La question est donc de savoir comment cela va s'arrêter ? Une fois encore, on peut observer une absence totale d'intervention exté­rieure seule à même d'enrayer la spirale. Les Amé­ri­cains comme les Euro­péens se limitent à de simples décla­ra­tions. A la dif­fé­rence de ses pré­dé­ces­seurs Hosni Mou­barak et Mohamed Morsi, le nouveau pré­sident égyptien, le maréchal Abdel Fattah Al-​​Sissi, semble lui-​​même avoir décidé de jouer la montre en ne s'impliquant pas. Les rumeurs faisant état de sa médiation ont ainsi été démenties du côté pales­tinien. Le pré­sident Mahmoud Abbas ne peut rien faire (le veut-​​il d'ailleurs ?), il n'a aucune marge de manœuvre. C'est une des contra­dic­tions anciennes de la poli­tique israé­lienne : il délé­gitime l'Autorité pales­ti­nienne alors même qu'il en a un besoin impératif.

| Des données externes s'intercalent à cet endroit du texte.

(* ===== verification/FsLayout.v ===== *)
(** The types of what the file system keeps on the disk (fs.h): a block of the inode
    area is an array of eight [struct dinode] and a block of a directory an array of
    [struct dirent]; storing an element of the array changes that element and keeps the
    block well-typed. *)
From Stdlib Require Import ZArith Lia Bool.
From stdpp Require Import base tactics list list_numbers strings sets.
From S2P Require Import Prelude Machine Bio Log Blocks Fs FsAlloc FsInode FsWrite.

(** * Blocks of bytes *)

Definition bytes (l : list Z) : Prop := Forall (λ c, 0 ≤ c < 256) l.

Record block_ok (d : list Z) : Prop := { bo_len : length d = Z.to_nat BSIZE; bo_bytes : bytes d }.

Lemma bytes_slice l o n : bytes l → bytes (take n (drop o l)).
Proof. intros H. by apply Forall_take, Forall_drop. Qed.

Lemma bytes_splice l o w : bytes l → bytes w → bytes (splice l o w).
Proof. intros Hl Hw. unfold splice. apply Forall_app. split; [by apply Forall_take|]. apply Forall_app. split; [done|by apply Forall_drop]. Qed.

Lemma block_splice d o w : block_ok d → bytes w → (o + length w ≤ length d)%nat → block_ok (splice d o w).
Proof. intros [Hl Hb] Hw Ho. split; [by rewrite length_splice|by apply bytes_splice]. Qed.

(** A field of [n] bytes is a number of that width. *)
Lemma field_range l o n : bytes l → 0 ≤ field l o n < 256 ^ Z.of_nat n.
Proof.
  intros H. unfold field. pose proof (le_range _ (bytes_slice _ o n H)) as Hr. rewrite length_take in Hr.
  pose proof (Z.pow_le_mono_r 256 (Z.of_nat (n `min` length (drop o l))) (Z.of_nat n)). lia.
Qed.

Lemma bytes_half v : bytes (half v).
Proof. repeat constructor; apply Z.mod_pos_bound; lia. Qed.
Lemma bytes_word v : bytes (word v).
Proof. repeat constructor; apply Z.mod_pos_bound; lia. Qed.

Lemma s16_short v : short (s16 v).
Proof. unfold short, s16. pose proof (Z.mod_pos_bound v (2 ^ 16)). destruct (Z.ltb_spec (v mod 2 ^ 16) (2 ^ 15)); lia. Qed.

(** * Inodes *)

Lemma bytes_dinode i : bytes (dinode_bytes i).
Proof.
  unfold dinode_bytes, bytes. rewrite !Forall_app. split_and!; try apply bytes_half; [apply bytes_word|].
  apply Forall_concat, Forall_fmap, Forall_true. intros v. apply bytes_word.
Qed.

Lemma dinode_at_ok d o : bytes d → dinode_ok (dinode_at d o).
Proof.
  intros Hd. split; cbn [dinode_at d_type d_major d_minor d_nlink d_isize d_addrs]; try apply s16_short; [by apply field_range| |].
  - by rewrite length_fmap, length_seq.
  - apply Forall_fmap, Forall_true. intros j. by apply field_range.
Qed.

Definition inode_table (d : list Z) : list dinode := (λ k, dinode_at d (Z.to_nat sizeof_dinode * k)) <$> seq 0 (Z.to_nat IPB).

Lemma dinode_at_other d o o' w : (o + length w ≤ length d)%nat → (o' + 64 ≤ o ∨ o + length w ≤ o')%nat →
  dinode_at (splice d o w) o' = dinode_at d o'.
Proof.
  intros Ho Hd. assert (Hf : ∀ k n, (k + n ≤ 64)%nat → field (splice d o w) (o' + k) n = field d (o' + k) n).
  { intros k n Hk. unfold field. by rewrite splice_other by lia. }
  unfold dinode_at, word_at. pose proof (Hf 0%nat 2%nat ltac:(lia)) as E0. rewrite Nat.add_0_r in E0. rewrite E0, !Hf by lia. f_equal.
  apply list_fmap_ext. intros i j Hj. apply lookup_seq in Hj as [-> Hj]. rewrite <- Nat.add_assoc. apply Hf. lia.
Qed.


Definition layout_block : list Z := replicate 512 200.
Definition layout_inode : dinode := mk_dinode (-1) 0 0 1 (2 ^ 32 - 1) (replicate 13 7).


(** * Directory entries *)

Record dirent_ok (e : dirent) : Prop := { dk_inum : 0 ≤ de_inum e < 2 ^ 16; dk_name : length (de_name e) = DIRSIZ }.

Lemma dirent_codec e : dirent_ok e → dirent_of (dirent_bytes e) = e.
Proof.
  intros [Hi Hn]. destruct e as [n name]. cbn [de_inum de_name] in *. unfold dirent_of, dirent_bytes, field. cbn [de_inum de_name]. f_equal.
  - change (le (half n) = n). by apply le_half.
  - change (drop 2 (half n ++ name)) with name. by rewrite take_ge by lia.
Qed.

Lemma length_dirent e : dirent_ok e → length (dirent_bytes e) = Z.to_nat sizeof_dirent.
Proof. intros [_ Hn]. unfold dirent_bytes. by rewrite length_app, Hn. Qed.

(** strncpy fills the array of the name. *)
Lemma length_strncpy_l s n : length (strncpy_l s n) = n.
Proof. revert s. induction n as [|n IH]; intros [|c s]; cbn; [done..| |destruct (c =? 0)]; by rewrite ?length_cons, IH. Qed.

(** A name without NULs compares equal to its copy in the array, and to no other name
    that agrees with it on fewer than DIRSIZ characters. *)
Lemma strncmp_strncpy s t n : 0 ∉ s → 0 ∉ t → strncmp_l s (strncpy_l t n) n = 0 ↔ take n s = take n t.
Proof.
  revert s t. induction n as [|n IH]; intros s t Hs Ht; [done|].
  destruct t as [|b t]; destruct s as [|a s]; cbn [strncmp_l strncpy_l head tail default take]; try (cbn; done).
  - cbn. assert (a ≠ 0) by set_solver. destruct (Z.eqb_spec a 0); [done|]. cbn. destruct (Z.eqb_spec a 0); [done|]. split; [lia|done].
  - assert (b ≠ 0) by set_solver. rewrite (proj2 (Z.eqb_neq b 0)) by done. cbn. split; [lia|done].
  - assert (a ≠ 0) by set_solver. assert (b ≠ 0) by set_solver. rewrite (proj2 (Z.eqb_neq b 0)) by done. cbn [head tail default from_option id]. unfold id.
    rewrite (proj2 (Z.eqb_neq a 0)) by done. cbn [negb andb]. destruct (Z.eqb_spec a b) as [->|Hne].
    + cbn. rewrite IH by set_solver. split; [by intros ->|by intros [= ->]].
    + cbn. split; [lia|congruence].
Qed.
Lemma winv_step w w' : pstep w w' → winv w → winv w'.
Proof.
  intros Hs H. destruct Hs as [i t c Ht Hc Hi Ho|i t c w' Ht Hc Hw E|i t Ht|b w' Hb Hn E].
  - split; try apply H. cbn. apply Forall_insert; [apply H|]. split; cbn; [|done]. intros ? [= <-]. split; [|done].
    destruct c; cbn in *; lia.
  - by eapply winv_run.
  - split; try apply H. cbn. apply Forall_insert; [apply H|].
    destruct (Forall_lookup_1 _ _ _ _ (wi_threads _ H) Ht) as [H1 _]. by split.
  - by eapply winv_close.
Qed.

Lemma winv_new junk n : length junk = 512%nat → winv (world_new junk n).
Proof. intros H. split; try done. by apply Forall_replicate. Qed.

Lemma winv_reach junk n w : length junk = 512%nat → rtc pstep (world_new junk n) w → winv w.
Proof. intros H. apply rtc_inv; [by apply winv_new|]. intros. by eapply winv_step. Qed.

Sa poli­tique vis-​​à-​​vis de Gaza et du Hamas est elle aussi tota­lement contra­dic­toire : le Hamas, comme il l'a montré pendant ces sept années où il a géré seul la bande de Gaza, constitue l'un des élé­ments de la sta­bilité sou­haitée par ses voisins ; les périodes de calme ont ainsi été beaucoup plus impor­tantes que les périodes de vio­lences – dont l'initiative, dans le cas de 2008-​​2009 et 2012, venait d'Israël. Ne s'agirait-il alors que d'épuiser les réserves en armement de Gaza, dès lors que l'Egypte, décidée à la des­truction du Hamas, a détruit la majeure partie des tunnels de Rafah et que l'Iran se montre de moins en moins encline à incarner la ligne de « résis­tance » sur la scène régionale et inter­na­tionale ? Le Hamas pourrait alors être indi­rec­tement remis en selle par Israël, tou­jours décidéà lutter contre toute réuni­fi­cation entre la Cis­jor­danie et la bande de Gaza.